Introducing the Dissenting Opinion
Working with a cascade of “statements” about vision, mission, value, and strategy is a feckless activity, lacking a logical backbone, and having no evidence of being enduring…the mission statement comes from the “vision statement,” which, perhaps, derives from the “statement of core values.” Logically, this is like the turtles: “statements” all the way down.
…if you accept that strategy is a form of problem solving, that it is a journey, and that it is a response to challenges, then mission statements are not helpful in strategy work. They are a waste of time and effort
Richard Rumelt, The Crux, 2022
Richard Rumelt is a strategy professor at UCLA and clearly he’s not convinced by vision statements and mission statements. To understand why, we need to understand how he thinks about strategy.
He defines strategy as a mix of policy and action designed to overcome a challenge (or grasp an opportunity). He thinks of focus as the cornerstone of strategy. It is the concentration of resources on ‘the right thing’ that creates power and leverage. To create a good strategy, we need to diagnose the correct challenge and create a sensible response. A strategy therefore shouldn’t be a hazy sketch of a desired destination. It would be more appropriate to view it as a journey through a sequence of challenges.
I’m coming around to his way of thinking. I haven’t seen Vision or Mission Statements create the kind of alignment that’s strong enough to galvanize teams around a shared vision of what to build. They’re partially helpful, but they don’t answer “What should we do?”.
What does this mean for Product Managers? Well we can play a role in identifying an addressable strategic challenge for our product teams. A challenge that’s both critically important to the company, but addressable with extreme focus and commitment. The challenge needs to be immediate and clear, something we can start working towards today.

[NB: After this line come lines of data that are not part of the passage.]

(** A replica that is kept is not removed; asking says so in its outcome. *)
Lemma removes_keep ctx force es s tr rs id k :
  run (removes_of ctx force es) tr rs -> sh_trace s tr -> sh_kept s !! id = Some (Some k) ->
  (forall ids x, Act (SvcRemove ids true) x ∈ tr -> id ∉ ids) /\
  (forall e, e ∈ es -> ID e = id -> let name := entryDisplayName e in
     {| ro_Command := name; ro_Err := Some (RemoveCommand name id (ReplicaKept k)) |} ∈ rs).
Proof.
  intros (trs & outs & order & t & Hm & -> & -> & Hq & H3)%removes_run Hsh Hk.
  assert (Hask : forall e kept t', Act (KeptBy (ID e)) kept :: t' ∈ trs -> ID e = id -> kept = Some k).
  { intros e kept t' Hin <-. destruct (merges_at trs t [] (Act (KeptBy (ID e)) kept) t' Hm Hin) as (a & b & -> & _).
    rewrite <- app_assoc in Hsh, Hq. apply sh_trace_at in Hsh. simpl in Hsh.
    rewrite sh_kept_quiet in Hsh by (by apply Forall_app in Hq as [? _]). by rewrite Hk in Hsh. }
  split.
  - intros ids x Hin Hid. apply elem_of_app in Hin as [Hin|Hin]; [|by apply list_elem_of_singleton in Hin].
    apply (merges_elem _ _ _ Hm) in Hin as (t1 & Ht1 & Hin). apply list_elem_of_lookup in Ht1 as [i Hi].
    destruct (Forall3_lookup_m _ _ _ _ _ _ H3 Hi) as (e & o & _ & _ & Hrun).
    apply remove_entry_run in Hrun as (kept & t' & -> & _ & Hacts).
    apply elem_of_cons in Hin as [?|Hin]; [done|]. destruct kept as [k'|].
    + destruct Hacts as [_ Hacts]. rewrite Forall_forall in Hacts. by apply Hacts in Hin as [_ []].
    + rewrite Forall_forall in Hacts. apply Hacts in Hin. simpl in Hin. rewrite Hin in Hid by done.
      apply list_elem_of_singleton in Hid. enough (None = Some k) by done.
      by eapply Hask, eq_sym; [eapply list_elem_of_lookup_2|].
  - intros e [i Hi]%list_elem_of_lookup He. cbv zeta.
    destruct (Forall3_lookup_l _ _ _ _ _ _ H3 Hi) as (t1 & o & Ht1 & Ho & Hrun).
    apply remove_entry_run in Hrun as (kept & t' & -> & Hc & Hacts).
    assert (kept = Some k) as -> by (by eapply Hask, He; eapply list_elem_of_lookup_2).
    destruct Hacts as [Hr _]. rewrite reorder_perm.
    + apply list_elem_of_lookup. exists i. rewrite Ho. destruct o as [c r]; simpl in *. by subst.
    + apply sh_trace_app in Hsh as [_ [Hsh _]]. exact Hsh.
Qed.
(** The marks of a run are made in its stop phase. *)
Lemma work_marks selection opts spec targets entries tw d id e u :
  work selection opts spec targets entries tw d -> Act (MarkKept id e) u ∈ tw ->
  exists t1 t2 t3 removeTargets, tw = t1 ++ t2 ++ t3 /\ Act (MarkKept id e) u ∈ t1 /\
    run (stops_of (Some DownRecorder) opts spec targets entries) t1 (Ok (dr_Stops d, removeTargets)) /\
    run (retries_of DownRecorder selection (do_Force opts)) t2 tt /\
    run (removes_of (Some DownRecorder) (do_Force opts) removeTargets) t3 (dr_Removes d).
Proof.
  intros [? _ _ _|removeTargets t1 t2 t3 d' H1 H2 H3] Hin; [by apply elem_of_nil in Hin|].
  exists t1, t2, t3, removeTargets. split_and!; try done.
  apply elem_of_app in Hin as [Hin|[Hin|Hin]%elem_of_app]; [done|exfalso..].
  - apply retryReleases_acts in H2. rewrite Forall_forall in H2. by apply H2 in Hin.
  - apply removes_run in H3 as (_ & _ & _ & _ & _ & _ & _ & Hq & _). rewrite Forall_forall in Hq. by apply Hq in Hin.
Qed.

Product managers also play a role in driving coherence. The efforts of our product teams and portfolios must be coherent with others around us. Ideally our efforts complement each other. The cost of this coherence is saying no to stakeholders, who make reasonable and compelling reasons for you and your team to deviate.
The Key Takeaway
Regardless of how you feel about vision and mission statements. Ask yourself… Is your product strategy clear, important and addressable? Are you concentrating your efforts on the most important thing? Are you aligned with the teams around you?